Lediglich Schutz des überlebenden Ehegatten gewollt

Das Oberlandesgericht begründete seine Entscheidung damit, dass die Ehegatten durch die genaue Formulierung im Testament zum Ausdruck gebracht hätten, dass es ihnen „um das Zusammenhalten des Nachlassvermögens, dessen Werthaltigkeit und den Schutz des überlebenden Ehegatten" gegangen sei. Die Sanktionierung sollte nach dem Willen der Erblasser nur für den Fall gelten, dass eine der Töchter den Nachlass tatsächlich schmälert. Da der Nachlass und damit auch der Pflichtteilsanspruch nicht werthaltig waren, hätte nach dem Willen der Erblasser auch keine Sanktion in Form einer Enterbung die Folge sein sollen.

Achtung: Genaue Formulierung im Testament entscheidend

Testierende, Erben und Pflichtteilsberechtigte sollten aber bedenken, dass das Urteil auf viele gemeinschaftliche Testamente mit Pflichtteilsstrafklausel nicht übertragbar ist. Die Besonderheit bei dem zugrundeliegenden Fall war, dass die Ehegatten in ihrem Berliner Testament genau formuliert hatten, dass die Tochter kein Schlusserbe wird, welche den Pflichtteil beansprucht und erhalten hat.

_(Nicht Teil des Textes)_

(* ===== verification/KvStore.v ===== *)
(** * The key-value store under the log

    SlateDB (crate [slatedb]) and the in-memory caches (crate [foyer]) are
    third-party code: the classes [SlateDb] and [Cache] hold the operations
    the log calls, [SlateDbLaws] and [CacheLaws] what their documentation
    promises.  [RateLimitedDb] is the wrapper of
    src/src/storage/rate_limited_db.rs, [ReadRateLimiter] the semaphore of
    src/src/rate_limiter.rs as a transition system. *)

From S2P Require Import Prelude.

(** ** SlateDB *)

(** A [WriteBatch]: the puts in the order they were made. *)
Abbreviation WriteBatch := (list (bytes * bytes)).

Definition apply_batch (b : WriteBatch) (m : gmap bytes bytes) : gmap bytes bytes :=
  fold_left (λ m kv, <[kv.1 := kv.2]> m) b m.

Class SlateDb := {
  Db : Type;
  SlateDBError : Type;
  db_get : bytes → stM Db SlateDBError (option bytes);
  db_put : bytes → bytes → stM Db SlateDBError unit;
  db_write_with_options : WriteBatch → stM Db SlateDBError unit;
  db_flush : stM Db SlateDBError unit;
}.

(** A read returns the current value or fails; a batch is written atomically;
    a failed write may or may not have taken place. *)
Class SlateDbLaws `{SlateDb} := {
  db_view : Db → gmap bytes bytes;
  db_get_law k d :
    spec (db_get k) d (λ v d', v = db_view d !! k ∧ db_view d' = db_view d)
      (λ _ d', db_view d' = db_view d);
  db_put_law k v d :
    spec (db_put k v) d (λ _ d', db_view d' = <[k := v]> (db_view d))
      (λ _ d', db_view d' = db_view d ∨ db_view d' = <[k := v]> (db_view d));
  db_write_law b d :
    spec (db_write_with_options b) d (λ _ d', db_view d' = apply_batch b (db_view d))
      (λ _ d', db_view d' = db_view d ∨ db_view d' = apply_batch b (db_view d));
  db_flush_law d :
    spec db_flush d (λ _ d', db_view d' = db_view d) (λ _ d', db_view d' = db_view d);
}.

(** ** Caches *)

Class Cache (K V : Type) := {
  cache : Type;
  cache_new : cache;
  cache_get : K → cache → option V * cache;
  cache_insert : K → V → cache → cache;
}.
Arguments cache K V {_}.

(** A hit returns a value that was inserted for the key and not replaced
    since; entries can be evicted at any time. *)
Class CacheLaws (K V : Type) `{Countable K} `{Cache K V} := {
  cache_view : cache K V → gmap K V;
  cache_new_law : cache_view cache_new = ∅;
  cache_get_law k c :
    cache_view (cache_get k c).2 ⊆ cache_view c ∧
    match (cache_get k c).1 with Some v => cache_view c !! k = Some v | None => True end;
  cache_insert_law k v c : cache_view (cache_insert k v c) ⊆ <[k := v]> (cache_view c);
}.

(** ** [RateLimitedDb]

    The permit of the rate limiter is held for the duration of the read and
    only delays it; the counters are updated as the code does. *)
Record RateLimitedDb `{SlateDb} := {
  rl_db : Db;
  read_ops : Z;
  bytes_read : Z;
}.

Section RateLimited.
  Context `{SlateDb}.
  Abbreviation M := (stM RateLimitedDb SlateDBError).

Definition with_rl_db (d : Db) (s : RateLimitedDb) : RateLimitedDb :=
  {| rl_db := d; read_ops := read_ops s; bytes_read := bytes_read s |}.
Definition on_rl_db {A} (m : stM Db SlateDBError A) : M A :=
  λ s, let (r, d) := m (rl_db s) in (r, with_rl_db d s).

Definition RateLimitedDb_new (db : Db) : RateLimitedDb :=
  {| rl_db := db; read_ops := 0; bytes_read := 0 |}.

Definition rl_get (key : bytes) : M (option bytes) :=
  _ ← modify (λ s, {| rl_db := rl_db s; read_ops := read_ops s +! 1;
                      bytes_read := bytes_read s |});
  result ← on_rl_db (db_get key);
  _ ← match result with
      | Some value => modify (λ s, {| rl_db := rl_db s; read_ops := read_ops s;
                                      bytes_read := bytes_read s +! zlen value |})
      | None => mret tt
      end;
  mret result.

Definition rl_put (key value : bytes) : M unit := on_rl_db (db_put key value).

Definition rl_write_batch (batch : WriteBatch) : M unit :=
  _ ← on_rl_db (db_write_with_options batch);
  on_rl_db db_flush.

Definition get_read_stats (s : RateLimitedDb) : Z * Z := (read_ops s, bytes_read s).

End RateLimited.

(** ** [ReadRateLimiter]

    The state shared by the readers: the free permits of the semaphore, the
    readers that hold one and the readers let through without. *)
Module Limiter.

Record ReadRateLimiter := {
  semaphore : Z;
  warmup_start : Z;
  warmup_end : Z;
  last_log : Z;
}.

(** Times in seconds. *)
Definition new (max_concurrent_reads warmup_duration_secs now : Z) : ReadRateLimiter :=
  {| semaphore := max_concurrent_reads; warmup_start := now;
     warmup_end := now + warmup_duration_secs; last_log := 0 |}.

(** What a call of [acquire] at time [now] comes to: [Some None] returns
    without a permit, [Some (Some tt)] with one, [None] waits. *)
Definition acquire (now : Z) (self : ReadRateLimiter) : option (option unit) * ReadRateLimiter :=
  if warmup_end self <=? now then
    (Some None, {| semaphore := semaphore self; warmup_start := warmup_start self;
                   warmup_end := warmup_end self; last_log := U64_MAX |})
  else
    let elapsed_secs := now - warmup_start self in
    let last_log' := if last_log self +! 10 <=? elapsed_secs then elapsed_secs
                     else last_log self in
    let granted := 0 <? semaphore self in
    (if granted then Some (Some tt) else None,
     {| semaphore := if granted then semaphore self - 1 else semaphore self;
        warmup_start := warmup_start self; warmup_end := warmup_end self;
        last_log := last_log' |}).

(** Dropping a [ReadPermit]. *)
Definition release (self : ReadRateLimiter) : ReadRateLimiter :=
  {| semaphore := semaphore self + 1; warmup_start := warmup_start self;
     warmup_end := warmup_end self; last_log := last_log self |}.

(** Readers interleave: [held] of them hold a permit, [free] were let through
    after the warm-up. *)
Record readers := { limiter : ReadRateLimiter; held : Z; free : Z }.

Inductive step : Z → readers → readers → Prop :=
  | step_acquire now s l : acquire now (limiter s) = (Some (Some tt), l) →
      step now s {| limiter := l; held := held s + 1; free := free s |}
  | step_pass now s l : acquire now (limiter s) = (Some None, l) →
      step now s {| limiter := l; held := held s; free := free s + 1 |}
  | step_wait now s l : acquire now (limiter s) = (None, l) →
      step now s {| limiter := l; held := held s; free := free s |}
  | step_release now s : 0 < held s →
      step now s {| limiter := release (limiter s); held := held s - 1; free := free s |}
  | step_done now s : 0 < free s →
      step now s {| limiter := limiter s; held := held s; free := free s - 1 |}.

(** Runs at non-decreasing times. *)
Inductive run (max : Z) (dur t0 : Z) : Z → readers → Prop :=
  | run_new : run max dur t0 t0 {| limiter := new max dur t0; held := 0; free := 0 |}
  | run_step t t' s s' : run max dur t0 t s → t ≤ t' → step t' s s' → run max dur t0 t' s'.

Lemma run_inv max dur t0 t s :
  0 ≤ max → run max dur t0 t s →
  held s + semaphore (limiter s) = max ∧ 0 ≤ held s ∧ 0 ≤ semaphore (limiter s) ∧ 0 ≤ free s ∧
  warmup_end (limiter s) = t0 + dur ∧ (t < t0 + dur → free s = 0).
Proof.
  intros Hmax. induction 1 as [|t t' s s' Hrun IH Ht Hstep]; [simpl; lia|].
  destruct Hstep as [now s l Ha|now s l Ha|now s l Ha|now s Hh|now s Hf];
    cbn [limiter held free release semaphore warmup_end] in *; try lia;
    revert Ha; unfold acquire;
    destruct (Z.leb_spec (warmup_end (limiter s)) now), (Z.ltb_spec 0 (semaphore (limiter s)));
    intros [= <-]; cbn [semaphore warmup_end]; lia.
Qed.

(** During the warm-up no more reads than configured are in flight, and at
    any time no more than that hold a permit: readers that come after the warm-up
    are let through without one. *)
Theorem reads_bounded max dur t0 t s :
  0 ≤ max → run max dur t0 t s →
  0 ≤ held s ≤ max ∧ (t < t0 + dur → held s + free s ≤ max).
Proof. intros Hmax Hr. pose proof (run_inv _ _ _ _ _ Hmax Hr). lia. Qed.

(** Two readers and one permit: the second waits. *)
Lemma reads_bounded_witness :
  ∃ s, run 1 30 100 112 s ∧ held s = 1 ∧ (0 ≤ held s ≤ 1 ∧ (112 < 100 + 30 → held s + free s ≤ 1)).
Proof.
  pose proof (run_new 1 30 100) as R0.
  pose proof (step_acquire 100 {| limiter := new 1 30 100; held := 0; free := 0 |}
    {| semaphore := 0; warmup_start := 100; warmup_end := 130; last_log := 0 |} eq_refl) as S1.
  pose proof (run_step _ _ _ 100 100 _ _ R0 (Z.le_refl _) S1) as R1.
  pose proof (step_wait 112 {| limiter := {| semaphore := 0; warmup_start := 100; warmup_end := 130;
                                            last_log := 0 |}; held := 1; free := 0 |}
    {| semaphore := 0; warmup_start := 100; warmup_end := 130; last_log := 12 |} eq_refl) as S2.
  pose proof (run_step _ _ _ 100 112 _ _ R1 ltac:(lia) S2) as R2.
  eexists. split; [exact R2|]. split; [reflexivity|]. exact (reads_bounded 1 30 100 112 _ ltac:(lia) R2).
Defined.

End Limiter.

(** ** Lemmas *)

Lemma apply_batch_app b b' m : apply_batch (b ++ b') m = apply_batch b' (apply_batch b m).
Proof. apply fold_left_app. Qed.

Lemma apply_batch_notin b m k : k ∉ b.*1 → apply_batch b m !! k = m !! k.
Proof.
  revert m. induction b as [|[k' v] b IH]; intros m; [done|]. rewrite fmap_cons.
  intros [Hne Hb]%not_elem_of_cons. cbn [apply_batch fold_left fst snd].
  change (apply_batch b (<[k' := v]> m) !! k = m !! k).
  rewrite IH by done. by rewrite lookup_insert_ne.
Qed.

Lemma apply_batch_in b m k :
  k ∈ b.*1 → ∃ v, (k, v) ∈ b ∧ apply_batch b m !! k = Some v.
Proof.
  revert m. induction b as [|[k' v] b IH]; intros m; [set_solver|]. rewrite fmap_cons.
  intros Hk. cbn [apply_batch fold_left fst snd].
  change (∃ v0, (k, v0) ∈ (k', v) :: b ∧ apply_batch b (<[k' := v]> m) !! k = Some v0).
  destruct (decide (k ∈ b.*1)) as [Hin|Hnin].
  - destruct (IH (<[k' := v]> m) Hin) as (v' & ? & ?). exists v'. set_solver.
  - assert (k = k') as -> by set_solver. exists v.
    rewrite apply_batch_notin, lookup_insert_eq by done. set_solver.
Qed.

Lemma apply_batch_local b m m' k :
  m !! k = m' !! k → apply_batch b m !! k = apply_batch b m' !! k.
Proof.
  revert m m'. induction b as [|[k' v] b IH]; intros m m' Hk; [done|].
  apply (IH (<[k' := v]> m) (<[k' := v]> m')).
  destruct (decide (k = k')) as [->|]; [by rewrite !lookup_insert_eq|by rewrite !lookup_insert_ne].
Qed.

(** A key that a batch binds to one value only. *)
Lemma apply_batch_lookup b m k v :
  (k, v) ∈ b → (∀ v', (k, v') ∈ b → v' = v) → apply_batch b m !! k = Some v.
Proof.
  intros Hin Huniq. destruct (apply_batch_in b m k) as (v' & Hv' & ->).
  { apply list_elem_of_fmap. by exists (k, v). }
  by rewrite (Huniq v').
Qed.

(** Batches with the same puts, one value per key, have the same effect. *)
Lemma apply_batch_same b b' m :
  (∀ kv, kv ∈ b ↔ kv ∈ b') → (∀ k v v', (k, v) ∈ b → (k, v') ∈ b → v = v') →
  apply_batch b m = apply_batch b' m.
Proof.
  intros Hb Hfun. apply map_eq. intros k. destruct (decide (k ∈ b.*1)) as [Hin|Hnin].
  - destruct (apply_batch_in b m k Hin) as (v & Hv & ->). symmetry.
    apply apply_batch_lookup; [by apply Hb|]. intros v' Hv'%Hb. by eapply Hfun.
  - rewrite !apply_batch_notin; [done| |done]. intros ((k' & v) & -> & Hv%Hb)%list_elem_of_fmap.
    apply Hnin, list_elem_of_fmap. by exists (k', v).
Qed.

Lemma map_Forall_sub `{Countable K} {A} (P : K → A → Prop) (m m' : gmap K A) :
  m ⊆ m' → map_Forall P m' → map_Forall P m.
Proof. intros Hsub HP k x Hk. apply HP. by eapply lookup_weaken. Qed.

Section Laws.
  Context `{SlateDbLaws}.

Definition rl_view (s : RateLimitedDb) : gmap bytes bytes := db_view (rl_db s).

Lemma spec_on_rl_db {A} (m : stM Db SlateDBError A) s (Q : A → RateLimitedDb → Prop)
    (R : SlateDBError → RateLimitedDb → Prop) :
  spec m (rl_db s) (λ a d, Q a (with_rl_db d s)) (λ e d, R e (with_rl_db d s)) →
  spec (on_rl_db m) s Q R.
Proof. unfold spec, on_rl_db. by destruct (m (rl_db s)) as [[]]. Qed.

Lemma rl_get_spec k s :
  spec (rl_get k) s (λ v s', v = rl_view s !! k ∧ rl_view s' = rl_view s)
    (λ _ s', rl_view s' = rl_view s).
Proof.
  apply spec_bind, spec_modify, spec_bind, spec_on_rl_db.
  eapply spec_mono; [apply db_get_law| |done]. intros v d [-> Hd]. apply spec_bind.
  destruct (_ !! k); [apply spec_modify|apply spec_ret]; by apply spec_ret.
Qed.

Lemma rl_put_spec k v s :
  spec (rl_put k v) s (λ _ s', rl_view s' = <[k := v]> (rl_view s))
    (λ _ s', rl_view s' = rl_view s ∨ rl_view s' = <[k := v]> (rl_view s)).
Proof. apply spec_on_rl_db, db_put_law. Qed.

(** A batch that was written but not flushed is reported as an error. *)
Lemma rl_write_batch_spec b s :
  spec (rl_write_batch b) s (λ _ s', rl_view s' = apply_batch b (rl_view s))
    (λ _ s', rl_view s' = rl_view s ∨ rl_view s' = apply_batch b (rl_view s)).
Proof.
  apply spec_bind, spec_on_rl_db. eapply spec_mono; [apply db_write_law| |done].
  intros [] d Hd. apply spec_on_rl_db. unfold rl_view.
  eapply spec_mono; [apply db_flush_law|..]; cbn; intros ? d' Hd'; rewrite Hd'; auto.
Qed.

End Laws.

Häufig sind Pflichtteilsstrafklauseln in gemeinschaftlichen Testamenten allerdings anders formuliert, denn sie stellen oft nur auf das „Geltend machen“ oder das „Fordern“ des Pflichtteils ab. Dann reicht in der Regel auch das Fordern des Pflichtteils aus, um seine Schlusserbschaft zu verwirken.

Erblasser sollten sich bei der Errichtung von Berliner Testamenten daher detaillierte Gedanken machen, ob sie eine Pflichtteilsstrafklausel aufnehmen wollen und welches Verhalten der Schlusserben genau sanktioniert werden soll. Eine durchdachte und konkrete Formulierung kann insbesondere auch spätere Streitigkeiten der Erben vermeiden.